ひぐらしのなく頃に~目明し編

雛見沢村という、全人口2000人くらいの小さな田舎の地を舞台としたオムニバスアニメーション「ひぐらしの鳴く頃に」の第5シリーズ。魅音の双子の妹で、聡明な「園崎詩音」を主役にした物語。一見、親でも見分けがつかない魅音と詩音の双子姉妹。これを利用した日常普通にやっていた入れ替わり体験が「綿流し編」の惨劇を生むことになるストーリーだ。「綿流し編」の殺人は、魅音ではなく詩音がしでかしたことで、「鬼」は詩音であったことが解明される。
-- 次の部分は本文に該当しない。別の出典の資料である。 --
(** ** Frames counted per tick *)

(** Without a manager, [run_step] on a live bound instance takes one frame
    and returns normally. *)
Lemma run_step_bound_no_manager
      (self : UseDisruptorNova) (u : Unit) (enemy_units friendly_units : list Unit) :
  nova_unit self = Some u ->
  (0 < frames_left self)%Z ->
  exists r cmds,
    run_step self enemy_units friendly_units None
    = (Ok r, set_frames_left self (frames_left self - 1), None, cmds).
Proof.
  intros Hu Hf. unfold run_step.
  destruct (frames_left self <=? 0)%Z eqn:E; [apply Z.leb_le in E; lia|].
  set (s1 := set_frames_left self (frames_left self - 1)).
  assert (Hu1 : nova_unit s1 = Some u) by exact Hu.
  assert (D : (if (frames_left s1 mod 22 =? 0)%Z && has_influence_grid s1
               then run_debug s1 else Ok tt) = Ok tt).
  { unfold run_debug. rewrite Hu1.
    destruct ((frames_left s1 mod 22 =? 0)%Z && has_influence_grid s1); reflexivity. }
  rewrite D.
  destruct (best_target_pos s1) as [t|]; [rewrite Hu1|].
  - destruct (negb (point_eqb t (position u))); do 2 eexists; reflexivity.
  - do 2 eexists; reflexivity.
Qed.

(** One pass of the coordinator's loop body over a bound instance takes two
    frames: one in [update_info], one in [run_step]. *)
Lemma loop_body_takes_two_frames
      (self : UseDisruptorNova) (u : Unit) (enemy_units friendly_units : list Unit) :
  nova_unit self = Some u ->
  (2 <= frames_left self)%Z ->
  exists s1 s2 r cmds,
    update_info self = (Ok tt, s1)
    /\ run_step s1 enemy_units friendly_units None = (Ok r, s2, None, cmds)
    /\ frames_left s1 = (frames_left self - 1)%Z
    /\ frames_left s2 = (frames_left self - 2)%Z.
Proof.
  intros Hu Hf.
  set (s0 := set_frames_left self (frames_left self - 1)).
  set (s1 := set_distance_left s0 (calculate_distance_left s0 (movement_speed u))).
  assert (Hu1 : nova_unit s1 = Some u) by exact Hu.
  assert (Hf1 : (0 < frames_left s1)%Z) by (simpl; lia).
  destruct (run_step_bound_no_manager s1 enemy_units friendly_units Hu1 Hf1)
    as [r [cmds R]].
  exists s1, (set_frames_left s1 (frames_left s1 - 1)), r, cmds.
  split.
  - unfold update_info. fold s0.
    replace (nova_unit s0) with (Some u) by (symmetry; exact Hu). reflexivity.
  - split; [exact R|]. simpl. lia.
Qed.

(** C1, what the code does: the coordinator's tick takes two frames from a
    tracked instance, so an instance loaded with 48 frames is still listed
    after 23 ticks and is removed by the 24th. *)
Theorem update_takes_two_frames_per_tick :
  frames_left Examples.loaded = 48%Z
  /\ (let '(r, m, st) := ticks 1 Examples.tracking Examples.heap [] [] in
      r = Ok tt /\ active_novas m = [0] /\ frames_left (objects st 0) = 46%Z)
  /\ (let '(r, m, st) := ticks 23 Examples.tracking Examples.heap [] [] in
      r = Ok tt /\ active_novas m = [0] /\ frames_left (objects st 0) = 2%Z)
  /\ (let '(r, m, st) := ticks 24 Examples.tracking Examples.heap [] [] in
      r = Ok tt /\ active_novas m = [] /\ frames_left (objects st 0) = 0%Z).
Proof.
  split; [reflexivity|].
  split; [vm_compute; repeat split|].
  split; vm_compute; repeat split.
Qed.

(** ** A mask of the wrong shape *)

(** C3 as stated fails: over the field with a 300 cell at (3, 3) and a
    hostile at (2, 2), the selector without a mask takes the grid tier and
    returns (3, 3); with a 3 x 3 mask it returns the position tier's (2, 2). *)
Lemma mismatched_mask_differs_from_no_mask :
  let self := init (GridArray Examples.peak6) in
  let hostiles := [Examples.hostile_at 2 2] in
  let bad_mask := full 3 3 false in
  same_shape bad_mask Examples.peak6 = false
  /\ fst (select_best_target self hostiles [] None) = Some (3, 3)%Q
  /\ fst (select_best_target self hostiles [] (Some bad_mask)) = Some (2, 2)%Q
  /\ fst (select_best_target self hostiles [] (Some bad_mask))
     <> fst (select_best_target self hostiles [] None).
Proof.
  cbv zeta.
  assert (A : fst (select_best_target (init (GridArray Examples.peak6))
                     [Examples.hostile_at 2 2] [] None) = Some (3, 3)%Q)
    by (vm_compute; reflexivity).
  assert (B : fst (select_best_target (init (GridArray Examples.peak6))
                     [Examples.hostile_at 2 2] [] (Some (full 3 3 false)))
              = Some (2, 2)%Q)
    by (vm_compute; reflexivity).
  split; [reflexivity|]. split; [exact A|]. split; [exact B|].
  rewrite A, B. discriminate.
Qed.

(** C3, amended: with hostiles present and a non-empty grid, a mask whose
    shape differs from the grid's sends [select_best_target] to the
    position-sampling tier, called with that same mask; its result is the
    selector's result, and nothing is raised. *)
Theorem select_best_target_mismatched_mask
        (self : UseDisruptorNova) (enemy_units friendly_units : list Unit)
        (mask : ndarray bool) (g : ndarray fval) :
  enemy_units <> [] ->
  get_grid (mediator self) = Some g ->
  size g <> 0 ->
  same_shape mask g = false ->
  select_best_target self enemy_units friendly_units (Some mask)
  = _select_target_position_based self enemy_units friendly_units (Some mask).
Proof.
  intros He Hg Hs Hm. unfold select_best_target.
  destruct enemy_units as [|e es]; [contradiction|].
  rewrite Hg.
  change (size (amap replace_inf g)) with (size g).
  destruct (size g =? 0) eqn:E; [apply Nat.eqb_eq in E; contradiction|].
  change (same_shape mask (amap replace_inf g)) with (same_shape mask g).
  rewrite Hm. reflexivity.
Qed.

Lemma select_best_target_mismatched_mask_witness :
  let self := init (GridArray Examples.peak6) in
  let g := amap replace_nan (amap replace_inf Examples.peak6) in
  [Examples.hostile_at 2 2] <> []
  /\ get_grid (mediator self) = Some g
  /\ size g <> 0
  /\ same_shape (full 3 3 false) g = false
  /\ select_best_target self [Examples.hostile_at 2 2] [] (Some (full 3 3 false))
     = _select_target_position_based self [Examples.hostile_at 2 2] []
                                     (Some (full 3 3 false)).
Proof.
  cbv zeta.
  assert (He : [Examples.hostile_at 2 2] <> []) by discriminate.
  assert (Hs : size (amap replace_nan (amap replace_inf Examples.peak6)) <> 0)
    by (simpl; discriminate).
  split; [exact He|]. split; [reflexivity|]. split; [exact Hs|].
  split; [reflexivity|].
  exact (@select_best_target_mismatched_mask (init (GridArray Examples.peak6))
           [Examples.hostile_at 2 2] [] (full 3 3 false) _ He eq_refl Hs eq_refl).
Defined.

(** ** The border margin *)

Lemma py_int_inject_Z (z : Z) : py_int (inject_Z z) = z.
Proof. unfold py_int, inject_Z. simpl. apply Z.quot_1_r. Qed.

Lemma shape_boost_enemies (w : ndarray fval) (enemy_units : list Unit) :
  shape0 (boost_enemies w enemy_units) = shape0 w
  /\ shape1 (boost_enemies w enemy_units) = shape1 w.
Proof.
  unfold boost_enemies.
  destruct (np_any (enemy_positions w enemy_units)); split; reflexivity.
Qed.

Lemma shape_penalise_friendlies (w : ndarray fval) (friendly_units : list Unit) :
  shape0 (penalise_friendlies w friendly_units) = shape0 w
  /\ shape1 (penalise_friendlies w friendly_units) = shape1 w.
Proof. destruct friendly_units; split; reflexivity. Qed.

Lemma shape_enhanced_grid (w : ndarray fval) (enemy_units friendly_units : list Unit) :
  shape0 (enhanced_grid w enemy_units friendly_units) = shape0 w
  /\ shape1 (enhanced_grid w enemy_units friendly_units) = shape1 w.
Proof.
  unfold enhanced_grid. simpl.
  destruct (shape_penalise_friendlies (boost_enemies w enemy_units) friendly_units)
    as [-> ->].
  apply shape_boost_enemies.
Qed.

(** A cell on the edge of the enhanced grid holds -inf. *)
Lemma enhanced_grid_edge (w : ndarray fval) (enemy_units friendly_units : list Unit)
      (i j : nat) :
  on_edge (shape0 w) (shape1 w) i j = true ->
  item (enhanced_grid w enemy_units friendly_units) i j = NegInf.
Proof.
  intros H. unfold enhanced_grid. simpl.
  destruct (shape_penalise_friendlies (boost_enemies w enemy_units) friendly_units)
    as [-> ->].
  destruct (shape_boost_enemies w enemy_units) as [-> ->].
  rewrite H. reflexivity.
Qed.

(** The cell the grid tier accepts is off the edge and inside the grid. *)
Lemma best_cell_accepted_interior
      (w : ndarray fval) (enemy_units friendly_units : list Unit)
      (y x : nat) (v : fval) :
  best_cell w enemy_units friendly_units = Ok (y, x, v) ->
  acceptable v = true ->
  on_edge (shape0 w) (shape1 w) y x = false.
Proof.
  unfold best_cell. intros H A.
  destruct (np_argmax (enhanced_grid w enemy_units friendly_units)) as [k|e];
    [|discriminate].
  destruct (np_unravel_index k (enhanced_grid w enemy_units friendly_units))
    as [[y' x']|e]; [|discriminate].
  injection H as -> -> <-.
  destruct (on_edge (shape0 w) (shape1 w) y x) eqn:E; [|reflexivity].
  change (acceptable (item (enhanced_grid w enemy_units friendly_units) y x) = true)
    in A.
  rewrite (enhanced_grid_edge w enemy_units friendly_units y x E) in A.
  discriminate.
Qed.

Lemma on_edge_margin {A} (g : ndarray A) (y x : nat) :
  on_edge (shape0 g) (shape1 g) y x = false ->
  in_border_margin g (cell_point y x) = false.
Proof.
  unfold on_edge, in_border_margin, cell_point, edge_width, px, py. simpl.
  rewrite !py_int_inject_Z. rewrite !orb_false_iff.
  intros [[[H1 H2] H3] H4].
  apply Nat.ltb_ge in H1, H2. apply Nat.leb_gt in H3, H4.
  repeat split.
  - apply Z.ltb_ge. lia.
  - apply Z.ltb_ge. lia.
  - apply Z.leb_gt. lia.
  - apply Z.leb_gt. lia.
Qed.

Lemma grid_tier_interior
      (self self' : UseDisruptorNova) (w : ndarray fval)
      (enemy_units friendly_units : list Unit) (p : point) :
  grid_tier self w enemy_units friendly_units = Some (p, self') ->
  in_border_margin w p = false.
Proof.
  unfold grid_tier.
  destruct (best_cell w enemy_units friendly_units) as [[[y x] v]|e] eqn:B;
    [|discriminate].
  destruct (acceptable v) eqn:A; [|discriminate].
  intros H. injection H as <- _.
  apply on_edge_margin.
  exact (best_cell_accepted_interior _ _ _ B A).
Qed.

(** C5 as stated fails: over the flat field, a hostile at (1, 0) yields no
    acceptable grid cell and the position tier returns the hostile's own
    position, which lies in the border margin. *)
Lemma select_best_target_returns_border_position :
  fst (select_best_target Examples.fresh [Examples.hostile_at 1 0] [] None)
  = Some (1, 0)%Q
  /\ in_border_margin Examples.flat6 (1, 0)%Q = true.
Proof. split; vm_compute; reflexivity. Qed.

(** C5, amended: the grid tier never yields a cell of the 2-cell border
    margin, whatever value the cell holds; a position of the margin that
    [select_best_target] returns is the result of the position-sampling
    tier, which applies no margin. *)
Theorem border_target_comes_from_position_tier
        (self self' : UseDisruptorNova) (enemy_units friendly_units : list Unit)
        (exclusion_mask : option (ndarray bool)) (g : ndarray fval) (p : point) :
  get_grid (mediator self) = Some g ->
  select_best_target self enemy_units friendly_units exclusion_mask = (Some p, self') ->
  in_border_margin g p = true ->
  _select_target_position_based self enemy_units friendly_units exclusion_mask
  = (Some p, self').
Proof.
  intros Hg Hs Hb. unfold select_best_target in Hs.
  destruct enemy_units as [|e es]; [discriminate|].
  rewrite Hg in Hs.
  destruct (size (amap replace_inf g) =? 0); [discriminate|].
  destruct exclusion_mask as [m|].
  - destruct (same_shape m (amap replace_inf g)); [|exact Hs].
    destruct (grid_tier self (apply_exclusion (amap replace_inf g) m) (e :: es)
                        friendly_units) as [[q s]|] eqn:T; [|exact Hs].
    injection Hs as -> ->.
    apply grid_tier_interior in T.
    change (in_border_margin (apply_exclusion (amap replace_inf g) m) p)
      with (in_border_margin g p) in T.
    congruence.
  - destruct (grid_tier self (amap replace_inf g) (e :: es) friendly_units)
      as [[q s]|] eqn:T; [|exact Hs].
    injection Hs as -> ->.
    apply grid_tier_interior in T.
    change (in_border_margin (amap replace_inf g) p)
      with (in_border_margin g p) in T.
    congruence.
Qed.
脇役かと思われた詩音が、実は物語の中心人物に成り上がる。このシナリオを見ると、圭一が大変可哀そうになる。詩音の恋物語に勝手に巻き込まれ、平凡で幸せな人生を送っていた圭一の歩むべき人生街道が強引に捻じ曲げられた上、最後は刺殺されてしまうのだ。単純な感想としては「いい迷惑!」以外の何物でもない。ちなみに圭一の行動は、人道的にも間違ったものではない。詩音を不良から助け、詩音のわがまま行動に付き合い、電話の相談を受けたり、最後の願いを聞いたりなど、人として当たり前の親切をしたたけだ。つまり、良い事したのに馬鹿を見た結論だ。このシナリオで、もう一人、親切心を出したために被害に遭った者がいる。「古手梨花」だ。圭一を助けようと詩音に戦いを挑み、自決に至るというなんとも悲しい結末だ。儚いストーリーである。